AIM OF THE EXERCISE ▸ From the line with "then handle_eventgroup_subscription_ack (se_env" through the line with "(its_clients x) _sender", inclusive, return each line of the data below exactly and leave the rest out.

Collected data
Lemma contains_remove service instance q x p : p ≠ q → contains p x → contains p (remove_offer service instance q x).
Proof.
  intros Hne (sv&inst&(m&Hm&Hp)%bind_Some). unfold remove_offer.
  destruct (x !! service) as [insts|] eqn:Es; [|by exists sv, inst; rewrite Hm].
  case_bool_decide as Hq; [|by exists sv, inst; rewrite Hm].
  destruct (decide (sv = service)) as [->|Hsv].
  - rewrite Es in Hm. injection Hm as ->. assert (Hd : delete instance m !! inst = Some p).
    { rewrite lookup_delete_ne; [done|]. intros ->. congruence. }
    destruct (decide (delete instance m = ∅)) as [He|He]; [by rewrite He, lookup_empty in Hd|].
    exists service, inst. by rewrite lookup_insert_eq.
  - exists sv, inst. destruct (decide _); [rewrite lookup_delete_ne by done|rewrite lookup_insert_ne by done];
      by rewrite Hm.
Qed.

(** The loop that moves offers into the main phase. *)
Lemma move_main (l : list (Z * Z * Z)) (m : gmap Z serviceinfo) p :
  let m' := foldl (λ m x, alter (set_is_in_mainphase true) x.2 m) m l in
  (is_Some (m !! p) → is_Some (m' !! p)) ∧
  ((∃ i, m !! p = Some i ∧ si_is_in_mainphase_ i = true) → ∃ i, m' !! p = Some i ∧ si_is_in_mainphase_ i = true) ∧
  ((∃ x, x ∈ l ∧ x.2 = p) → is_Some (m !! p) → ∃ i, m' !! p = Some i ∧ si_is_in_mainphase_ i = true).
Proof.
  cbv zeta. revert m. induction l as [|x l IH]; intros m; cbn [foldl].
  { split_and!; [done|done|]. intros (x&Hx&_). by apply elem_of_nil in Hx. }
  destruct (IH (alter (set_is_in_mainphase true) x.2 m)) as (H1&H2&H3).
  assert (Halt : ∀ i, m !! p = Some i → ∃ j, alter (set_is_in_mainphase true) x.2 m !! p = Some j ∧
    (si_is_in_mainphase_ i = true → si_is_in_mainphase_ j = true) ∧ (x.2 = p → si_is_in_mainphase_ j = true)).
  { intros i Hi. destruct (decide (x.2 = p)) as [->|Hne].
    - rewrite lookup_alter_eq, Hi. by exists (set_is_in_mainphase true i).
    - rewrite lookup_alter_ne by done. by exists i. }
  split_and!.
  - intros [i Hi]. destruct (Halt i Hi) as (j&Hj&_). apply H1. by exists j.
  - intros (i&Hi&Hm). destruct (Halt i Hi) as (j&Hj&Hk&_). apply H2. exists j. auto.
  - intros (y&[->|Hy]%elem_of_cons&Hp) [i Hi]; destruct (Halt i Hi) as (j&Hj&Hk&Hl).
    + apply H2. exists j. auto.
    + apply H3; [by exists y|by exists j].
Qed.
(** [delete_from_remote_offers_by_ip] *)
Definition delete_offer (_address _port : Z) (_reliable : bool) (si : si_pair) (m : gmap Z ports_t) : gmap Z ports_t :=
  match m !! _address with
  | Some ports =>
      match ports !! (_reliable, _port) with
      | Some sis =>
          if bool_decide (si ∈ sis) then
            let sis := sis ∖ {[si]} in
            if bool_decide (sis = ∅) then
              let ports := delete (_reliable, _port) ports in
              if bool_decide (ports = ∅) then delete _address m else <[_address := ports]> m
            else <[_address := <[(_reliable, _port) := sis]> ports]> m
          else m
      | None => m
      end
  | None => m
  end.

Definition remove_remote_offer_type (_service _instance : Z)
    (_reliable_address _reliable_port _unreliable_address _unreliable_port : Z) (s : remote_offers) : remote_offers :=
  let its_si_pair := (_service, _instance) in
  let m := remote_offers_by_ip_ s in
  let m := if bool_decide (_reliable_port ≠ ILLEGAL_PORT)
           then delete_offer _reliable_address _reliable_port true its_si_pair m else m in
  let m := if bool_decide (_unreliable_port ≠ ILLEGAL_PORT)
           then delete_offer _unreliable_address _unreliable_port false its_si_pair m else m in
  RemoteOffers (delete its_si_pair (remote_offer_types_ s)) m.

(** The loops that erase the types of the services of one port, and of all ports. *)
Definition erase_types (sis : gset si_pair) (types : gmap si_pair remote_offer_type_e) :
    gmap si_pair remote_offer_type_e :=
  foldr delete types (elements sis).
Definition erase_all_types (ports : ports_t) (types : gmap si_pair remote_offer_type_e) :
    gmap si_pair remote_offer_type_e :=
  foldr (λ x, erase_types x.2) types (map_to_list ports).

--

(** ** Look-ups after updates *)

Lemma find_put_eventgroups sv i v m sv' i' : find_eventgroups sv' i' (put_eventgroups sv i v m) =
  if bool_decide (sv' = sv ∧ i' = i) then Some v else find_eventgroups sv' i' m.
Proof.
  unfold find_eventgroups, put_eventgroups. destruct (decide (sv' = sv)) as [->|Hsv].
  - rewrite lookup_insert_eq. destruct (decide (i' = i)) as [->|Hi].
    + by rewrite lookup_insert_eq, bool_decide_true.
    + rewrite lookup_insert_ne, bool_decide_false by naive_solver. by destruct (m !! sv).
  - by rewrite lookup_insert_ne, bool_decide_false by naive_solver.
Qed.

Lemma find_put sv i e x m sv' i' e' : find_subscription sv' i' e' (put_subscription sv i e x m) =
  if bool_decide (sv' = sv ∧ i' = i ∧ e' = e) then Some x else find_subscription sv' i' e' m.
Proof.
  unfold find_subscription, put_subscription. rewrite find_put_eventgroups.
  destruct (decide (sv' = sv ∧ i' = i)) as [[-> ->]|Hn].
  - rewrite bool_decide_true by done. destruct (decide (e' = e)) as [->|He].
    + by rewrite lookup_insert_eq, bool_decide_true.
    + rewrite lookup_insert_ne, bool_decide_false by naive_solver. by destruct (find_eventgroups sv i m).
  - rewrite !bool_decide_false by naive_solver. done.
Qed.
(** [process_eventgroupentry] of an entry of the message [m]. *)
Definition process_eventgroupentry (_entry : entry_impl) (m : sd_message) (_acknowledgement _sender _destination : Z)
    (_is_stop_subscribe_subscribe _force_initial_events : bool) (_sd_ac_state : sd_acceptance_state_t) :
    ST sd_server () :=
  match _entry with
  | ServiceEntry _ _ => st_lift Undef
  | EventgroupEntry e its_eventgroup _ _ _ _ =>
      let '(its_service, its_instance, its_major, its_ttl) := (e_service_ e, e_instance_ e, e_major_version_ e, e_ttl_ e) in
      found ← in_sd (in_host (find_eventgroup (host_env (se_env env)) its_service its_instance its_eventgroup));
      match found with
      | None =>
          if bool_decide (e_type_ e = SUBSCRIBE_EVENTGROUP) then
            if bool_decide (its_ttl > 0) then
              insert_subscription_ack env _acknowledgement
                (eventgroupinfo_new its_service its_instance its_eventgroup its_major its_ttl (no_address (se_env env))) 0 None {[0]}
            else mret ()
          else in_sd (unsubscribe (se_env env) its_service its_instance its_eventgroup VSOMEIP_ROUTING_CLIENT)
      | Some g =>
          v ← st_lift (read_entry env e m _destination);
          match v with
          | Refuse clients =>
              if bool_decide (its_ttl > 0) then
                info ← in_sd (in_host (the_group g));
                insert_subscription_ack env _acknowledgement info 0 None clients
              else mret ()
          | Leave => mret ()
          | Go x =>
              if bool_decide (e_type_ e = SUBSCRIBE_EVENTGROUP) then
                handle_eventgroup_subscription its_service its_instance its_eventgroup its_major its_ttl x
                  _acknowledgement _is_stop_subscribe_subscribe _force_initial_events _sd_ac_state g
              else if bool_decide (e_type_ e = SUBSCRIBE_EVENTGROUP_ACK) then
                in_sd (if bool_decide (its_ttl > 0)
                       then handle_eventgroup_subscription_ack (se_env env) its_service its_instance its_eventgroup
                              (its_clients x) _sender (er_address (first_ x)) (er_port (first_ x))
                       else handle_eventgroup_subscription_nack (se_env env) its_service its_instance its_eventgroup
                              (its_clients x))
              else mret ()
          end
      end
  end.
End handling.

REPLY ▸
                       then handle_eventgroup_subscription_ack (se_env env) its_service its_instance its_eventgroup
                              (its_clients x) _sender (er_address (first_ x)) (er_port (first_ x))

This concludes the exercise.